In the records below, find the line with "(Err (ErrObjects e))" and the line with "if decide (hEpoch". Print both exactly, along with every line between them, and no other line.

Information shown START

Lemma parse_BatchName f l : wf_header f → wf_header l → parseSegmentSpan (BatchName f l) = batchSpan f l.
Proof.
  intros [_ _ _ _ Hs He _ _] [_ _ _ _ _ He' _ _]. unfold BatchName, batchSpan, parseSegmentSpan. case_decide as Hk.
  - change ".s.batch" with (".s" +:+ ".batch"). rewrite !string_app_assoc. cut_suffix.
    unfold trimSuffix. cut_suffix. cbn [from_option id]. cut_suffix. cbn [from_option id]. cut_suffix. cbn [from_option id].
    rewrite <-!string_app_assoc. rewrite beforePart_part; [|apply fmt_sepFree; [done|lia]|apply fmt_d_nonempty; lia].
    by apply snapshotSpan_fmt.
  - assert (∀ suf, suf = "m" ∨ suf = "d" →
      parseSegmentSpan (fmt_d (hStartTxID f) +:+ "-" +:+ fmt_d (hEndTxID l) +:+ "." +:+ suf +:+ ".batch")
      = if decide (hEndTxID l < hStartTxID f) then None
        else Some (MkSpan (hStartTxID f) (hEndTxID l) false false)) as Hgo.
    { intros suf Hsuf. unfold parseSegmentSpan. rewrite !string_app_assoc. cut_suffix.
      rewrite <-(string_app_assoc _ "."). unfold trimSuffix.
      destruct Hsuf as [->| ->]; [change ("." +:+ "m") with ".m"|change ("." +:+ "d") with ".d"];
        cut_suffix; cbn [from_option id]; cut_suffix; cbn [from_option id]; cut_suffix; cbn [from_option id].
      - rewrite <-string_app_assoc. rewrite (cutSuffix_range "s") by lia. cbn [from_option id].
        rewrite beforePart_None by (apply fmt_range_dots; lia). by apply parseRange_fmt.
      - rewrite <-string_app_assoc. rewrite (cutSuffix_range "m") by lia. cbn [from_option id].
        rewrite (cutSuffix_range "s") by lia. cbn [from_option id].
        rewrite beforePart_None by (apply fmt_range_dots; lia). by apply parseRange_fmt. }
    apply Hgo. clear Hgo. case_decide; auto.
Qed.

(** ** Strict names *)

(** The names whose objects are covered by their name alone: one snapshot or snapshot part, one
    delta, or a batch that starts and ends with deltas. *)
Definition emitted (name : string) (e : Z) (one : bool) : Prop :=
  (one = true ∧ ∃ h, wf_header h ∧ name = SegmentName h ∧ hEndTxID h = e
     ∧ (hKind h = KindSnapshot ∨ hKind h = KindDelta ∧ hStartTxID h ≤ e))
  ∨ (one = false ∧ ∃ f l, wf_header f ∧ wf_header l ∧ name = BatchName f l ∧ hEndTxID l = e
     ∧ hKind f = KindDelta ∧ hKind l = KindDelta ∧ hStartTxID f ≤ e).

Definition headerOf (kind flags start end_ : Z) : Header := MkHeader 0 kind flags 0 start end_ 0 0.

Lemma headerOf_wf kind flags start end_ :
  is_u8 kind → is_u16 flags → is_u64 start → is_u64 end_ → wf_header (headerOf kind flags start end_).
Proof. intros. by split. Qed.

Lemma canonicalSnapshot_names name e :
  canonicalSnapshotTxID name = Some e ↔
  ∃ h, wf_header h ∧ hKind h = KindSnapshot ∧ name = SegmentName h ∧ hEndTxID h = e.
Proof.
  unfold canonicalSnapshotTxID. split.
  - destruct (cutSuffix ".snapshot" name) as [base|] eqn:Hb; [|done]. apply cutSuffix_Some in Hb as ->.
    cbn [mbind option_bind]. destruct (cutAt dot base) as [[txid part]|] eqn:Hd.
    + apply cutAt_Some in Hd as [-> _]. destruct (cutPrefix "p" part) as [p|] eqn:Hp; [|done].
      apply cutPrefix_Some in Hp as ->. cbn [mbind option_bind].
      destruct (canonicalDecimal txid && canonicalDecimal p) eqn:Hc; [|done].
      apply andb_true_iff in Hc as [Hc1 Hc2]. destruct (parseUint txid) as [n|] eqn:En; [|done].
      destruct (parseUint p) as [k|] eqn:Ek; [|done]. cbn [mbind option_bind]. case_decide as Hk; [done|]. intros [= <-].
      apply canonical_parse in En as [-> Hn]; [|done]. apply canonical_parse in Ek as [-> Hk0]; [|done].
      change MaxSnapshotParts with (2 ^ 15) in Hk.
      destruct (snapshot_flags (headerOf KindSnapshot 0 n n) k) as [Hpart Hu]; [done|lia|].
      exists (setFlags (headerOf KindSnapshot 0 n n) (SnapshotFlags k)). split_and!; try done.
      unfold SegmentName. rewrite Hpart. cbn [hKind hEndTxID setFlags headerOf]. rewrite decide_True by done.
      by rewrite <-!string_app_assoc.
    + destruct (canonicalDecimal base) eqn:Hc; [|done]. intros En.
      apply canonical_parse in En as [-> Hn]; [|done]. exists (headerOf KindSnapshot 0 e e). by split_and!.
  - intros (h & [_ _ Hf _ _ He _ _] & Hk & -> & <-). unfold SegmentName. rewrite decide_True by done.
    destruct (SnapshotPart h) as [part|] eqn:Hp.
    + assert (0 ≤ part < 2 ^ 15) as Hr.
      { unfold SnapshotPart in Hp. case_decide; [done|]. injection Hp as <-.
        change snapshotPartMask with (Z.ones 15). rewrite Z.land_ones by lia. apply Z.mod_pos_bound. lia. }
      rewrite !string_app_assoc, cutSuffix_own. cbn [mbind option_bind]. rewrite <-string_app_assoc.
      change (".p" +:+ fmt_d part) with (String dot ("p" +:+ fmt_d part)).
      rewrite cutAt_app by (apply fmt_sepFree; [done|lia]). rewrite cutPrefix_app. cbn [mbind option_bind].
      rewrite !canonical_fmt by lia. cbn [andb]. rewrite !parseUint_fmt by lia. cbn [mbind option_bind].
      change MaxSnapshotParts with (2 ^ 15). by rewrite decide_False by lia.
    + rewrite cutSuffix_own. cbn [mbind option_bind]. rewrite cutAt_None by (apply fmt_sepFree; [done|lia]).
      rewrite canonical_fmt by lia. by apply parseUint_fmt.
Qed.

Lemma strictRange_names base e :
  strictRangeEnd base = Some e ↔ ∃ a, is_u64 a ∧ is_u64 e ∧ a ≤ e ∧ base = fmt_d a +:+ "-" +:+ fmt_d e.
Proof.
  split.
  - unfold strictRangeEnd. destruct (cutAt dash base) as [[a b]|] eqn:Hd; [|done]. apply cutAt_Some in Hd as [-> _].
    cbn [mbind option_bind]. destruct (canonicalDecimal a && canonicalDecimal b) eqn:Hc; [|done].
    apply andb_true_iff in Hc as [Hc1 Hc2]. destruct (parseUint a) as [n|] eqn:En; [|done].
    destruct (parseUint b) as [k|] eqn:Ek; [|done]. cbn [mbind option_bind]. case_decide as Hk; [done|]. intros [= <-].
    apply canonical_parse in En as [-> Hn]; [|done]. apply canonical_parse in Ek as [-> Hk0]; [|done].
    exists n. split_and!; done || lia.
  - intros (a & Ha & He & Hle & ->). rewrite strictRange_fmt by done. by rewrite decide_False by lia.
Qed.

Information shown END
Information shown START

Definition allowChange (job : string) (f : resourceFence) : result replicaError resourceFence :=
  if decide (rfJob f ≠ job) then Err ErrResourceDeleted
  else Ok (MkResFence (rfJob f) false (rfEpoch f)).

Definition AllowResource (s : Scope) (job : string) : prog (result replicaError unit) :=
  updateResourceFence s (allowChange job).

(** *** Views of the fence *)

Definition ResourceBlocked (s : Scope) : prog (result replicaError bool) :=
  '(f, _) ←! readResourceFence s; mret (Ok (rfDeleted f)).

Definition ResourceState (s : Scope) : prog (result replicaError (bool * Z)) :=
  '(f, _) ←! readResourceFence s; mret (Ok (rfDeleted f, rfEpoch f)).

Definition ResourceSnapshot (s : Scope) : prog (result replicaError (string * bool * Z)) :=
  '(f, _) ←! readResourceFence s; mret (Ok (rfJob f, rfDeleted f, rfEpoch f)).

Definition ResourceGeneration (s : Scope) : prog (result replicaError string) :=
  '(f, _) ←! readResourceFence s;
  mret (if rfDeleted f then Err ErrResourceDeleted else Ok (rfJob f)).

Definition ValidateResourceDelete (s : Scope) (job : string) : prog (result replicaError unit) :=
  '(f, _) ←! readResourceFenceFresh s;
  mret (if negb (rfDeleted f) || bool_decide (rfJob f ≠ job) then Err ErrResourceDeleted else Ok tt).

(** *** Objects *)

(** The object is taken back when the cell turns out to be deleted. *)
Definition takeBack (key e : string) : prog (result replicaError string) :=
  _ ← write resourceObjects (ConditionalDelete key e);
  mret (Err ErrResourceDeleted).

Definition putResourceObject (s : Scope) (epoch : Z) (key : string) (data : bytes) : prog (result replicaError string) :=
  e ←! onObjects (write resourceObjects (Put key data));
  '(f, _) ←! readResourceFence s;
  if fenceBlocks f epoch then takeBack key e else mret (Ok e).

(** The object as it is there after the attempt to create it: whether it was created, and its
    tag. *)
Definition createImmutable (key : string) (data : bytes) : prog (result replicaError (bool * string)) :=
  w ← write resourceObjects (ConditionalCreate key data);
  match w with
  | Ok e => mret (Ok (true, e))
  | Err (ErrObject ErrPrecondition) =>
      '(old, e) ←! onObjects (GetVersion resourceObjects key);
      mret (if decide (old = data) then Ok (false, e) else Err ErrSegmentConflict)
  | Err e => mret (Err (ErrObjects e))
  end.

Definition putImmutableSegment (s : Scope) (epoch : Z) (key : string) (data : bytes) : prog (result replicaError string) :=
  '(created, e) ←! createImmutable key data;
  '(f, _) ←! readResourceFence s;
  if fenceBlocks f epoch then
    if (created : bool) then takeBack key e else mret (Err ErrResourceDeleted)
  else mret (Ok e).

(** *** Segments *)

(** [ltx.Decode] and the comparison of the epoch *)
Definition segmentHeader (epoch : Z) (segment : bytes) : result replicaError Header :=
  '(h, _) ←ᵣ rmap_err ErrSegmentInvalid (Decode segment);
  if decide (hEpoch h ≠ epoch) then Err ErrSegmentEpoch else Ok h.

Information shown END

→ Completed exercise:
  | Err e => mret (Err (ErrObjects e))
  end.

Definition putImmutableSegment (s : Scope) (epoch : Z) (key : string) (data : bytes) : prog (result replicaError string) :=
  '(created, e) ←! createImmutable key data;
  '(f, _) ←! readResourceFence s;
  if fenceBlocks f epoch then
    if (created : bool) then takeBack key e else mret (Err ErrResourceDeleted)
  else mret (Ok e).

(** *** Segments *)

(** [ltx.Decode] and the comparison of the epoch *)
Definition segmentHeader (epoch : Z) (segment : bytes) : result replicaError Header :=
  '(h, _) ←ᵣ rmap_err ErrSegmentInvalid (Decode segment);
  if decide (hEpoch h ≠ epoch) then Err ErrSegmentEpoch else Ok h.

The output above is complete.